▶ [WHAT IS EXPECTED] Find the number of lines in these records where the word "bool" appears. Reply with that number and nothing more.

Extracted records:
Lemma settled_update_pers o :
  maintains (settled amp_conversion to_periodogram o)
    (_update_pers amp_conversion to_periodogram).
Proof.
  intros self [Ho _]. split; [exact Ho|].
  unfold _update_pers, bind, get, put; cbn.
  assert (Hg : freqs self = snd o) by (rewrite <- Ho; reflexivity).
  rewrite Hg. split; eexists; reflexivity.
Qed.

End Frames.

Section GuiFrames.
Context {num W : Type} `{Num num} `{Trig num}.
Variable amp_conversion : num.
Variable nyq : num.
Variable freq_conversion : num.
Variable tshift : num.
Variable interpls : num -> result num.
Variable subfreq : num -> num -> num.
Variable str : num -> string.
Variable eval : Gui.scope num -> string -> M (Gui.state num W) num.
Variable set_order : list string -> list string.
Variable model_fit :
  list string -> list num -> Parameters num -> list num
  -> result (ModelResult num).
Variable to_periodogram : series num -> list num -> list num.
Variable combine_first : table num -> table num -> result (table num).
Variable _update_freq_dropdown : table num -> M W unit.
Variable _update_signal_markers : table num -> M W unit.
Variable _update_lc_display : Pyriod num -> M W unit.
Variable describe_changes : table num -> table num -> result unit.

(** A property of the object, read off the state of the interface. *)
Variable I : Pyriod num -> Prop.

Local Abbreviation of_obj := (fun g : Gui.state num W => I (Gui.obj g)).

Lemma maintains_on_obj {A} (c : M (Pyriod num) A) :
  maintains I c -> maintains of_obj (Gui.on_obj c).
Proof. intros Hc g Hg. rewrite on_obj_run. cbn. apply Hc. exact Hg. Qed.

Lemma maintains_on_widgets {A} (c : M W A) :
  maintains of_obj (Gui.on_widgets c).
Proof. intros g Hg. rewrite on_widgets_run. exact Hg. Qed.

Lemma maintains_set_df (df : table num) : maintains of_obj (Gui.set_df df).
Proof. intros g Hg. exact Hg. Qed.

Hypothesis I_table_blind : table_blind I.
Hypothesis I_model_blind : model_blind I.
Hypothesis I_update_pers :
  maintains I (_update_pers amp_conversion to_periodogram).

(** The evaluation of a combination leaves the property alone. *)
Hypothesis I_eval : forall sc text, maintains of_obj (eval sc text).

Ltac frame_step :=
  first
    [ apply maintains_get
    | apply maintains_lift
    | apply maintains_ret
    | apply maintains_set_df
    | apply maintains_on_widgets
    | apply I_eval
    | apply maintains_on_obj;
      first
        [ apply maintains_add_signal; exact I_table_blind
        | apply maintains_delete_rows; exact I_table_blind
        | apply maintains_modify_values; exact I_table_blind
        | apply maintains_update_lcs; exact I_model_blind
        | exact I_update_pers ]
    | apply maintains_bind; [|intro] ].

Lemma frame_add_signal (f : num) (a p : option num) (ff fa fp inc : bool)
  (idx : option string) :
  maintains of_obj
    (Gui.add_signal amp_conversion combine_first _update_freq_dropdown
       _update_signal_markers f a p ff fa fp inc idx).
Proof. unfold Gui.add_signal. repeat frame_step. Qed.

Lemma frame_delete_rows (indices : list string) :
  maintains of_obj (Gui.delete_rows indices).
Proof. unfold Gui.delete_rows. repeat frame_step. Qed.

Lemma frame_add_combination (combostr : string) (a p : option num)
  (ff fa fp : bool) (idx : option string) :
  maintains of_obj
    (Gui.add_combination amp_conversion nyq interpls subfreq str eval
       set_order combine_first _update_freq_dropdown _update_signal_markers
       combostr a p ff fa fp idx).
Proof.
  unfold Gui.add_combination, Gui.combination_frequency.
  apply maintains_bind; [repeat frame_step|intro].
  apply maintains_bind; [destruct a; repeat frame_step|intro].
  apply frame_add_signal.
Qed.

Lemma frame_update_values_from_qgrid :
  maintains of_obj
    (Gui._update_values_from_qgrid amp_conversion freq_conversion
       to_periodogram _update_signal_markers _update_lc_display).
Proof. unfold Gui._update_values_from_qgrid. repeat frame_step. Qed.
Lemma prop_scalar {A : Type} (name : string) (inj : A -> Js.value)
      (x : option A) :
  (forall a, scalar (inj a) = true) ->
  Forall (fun kv => scalar (snd kv) = true) (MatchesService.prop name inj x).
Proof.
  intros H. destruct x; simpl; repeat constructor. apply H.
Qed.

Lemma options_scalar (o : MatchesService.GetMatchesOptions) ps :
  MatchesService.optionsValue o = Js.VObj ps ->
  Forall (fun kv => scalar (snd kv) = true) ps.
Proof.
  unfold MatchesService.optionsValue. intros H. inversion H.
  repeat (apply Forall_app; split); apply prop_scalar; reflexivity.
Qed.

Lemma status_name_inj (s1 s2 : MatchesService.StatusFilter) :
  MatchesService.status_name s1 = MatchesService.status_name s2 -> s1 = s2.
Proof. destruct s1, s2; simpl; intros H; (reflexivity || discriminate). Qed.

Lemma compare_refl (s : string) : String.compare s s = Eq.
Proof.
  induction s as [|c s IH]; simpl; [reflexivity|].
  unfold Ascii.compare. now rewrite N.compare_refl.
Qed.

Lemma lookup_cons (k : string) (x : string * Js.value)
      (l : list (string * Js.value)) :
  lookup k (x :: l)
  = if String.eqb (fst x) k then Some (snd x) else lookup k l.
Proof. unfold lookup. simpl. now destruct (String.eqb (fst x) k). Qed.

Lemma lookup_app (k : string) (a b : list (string * Js.value)) :
  lookup k (a ++ b)
  = match lookup k a with
    | Some v => Some v
    | None => lookup k b
    end.
Proof.
  induction a as [|x a IH]; [reflexivity|].
  simpl app. rewrite !lookup_cons, IH.
  now destruct (String.eqb (fst x) k).
Qed.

▶ [ANSWER FOR THIS EXERCISE] 2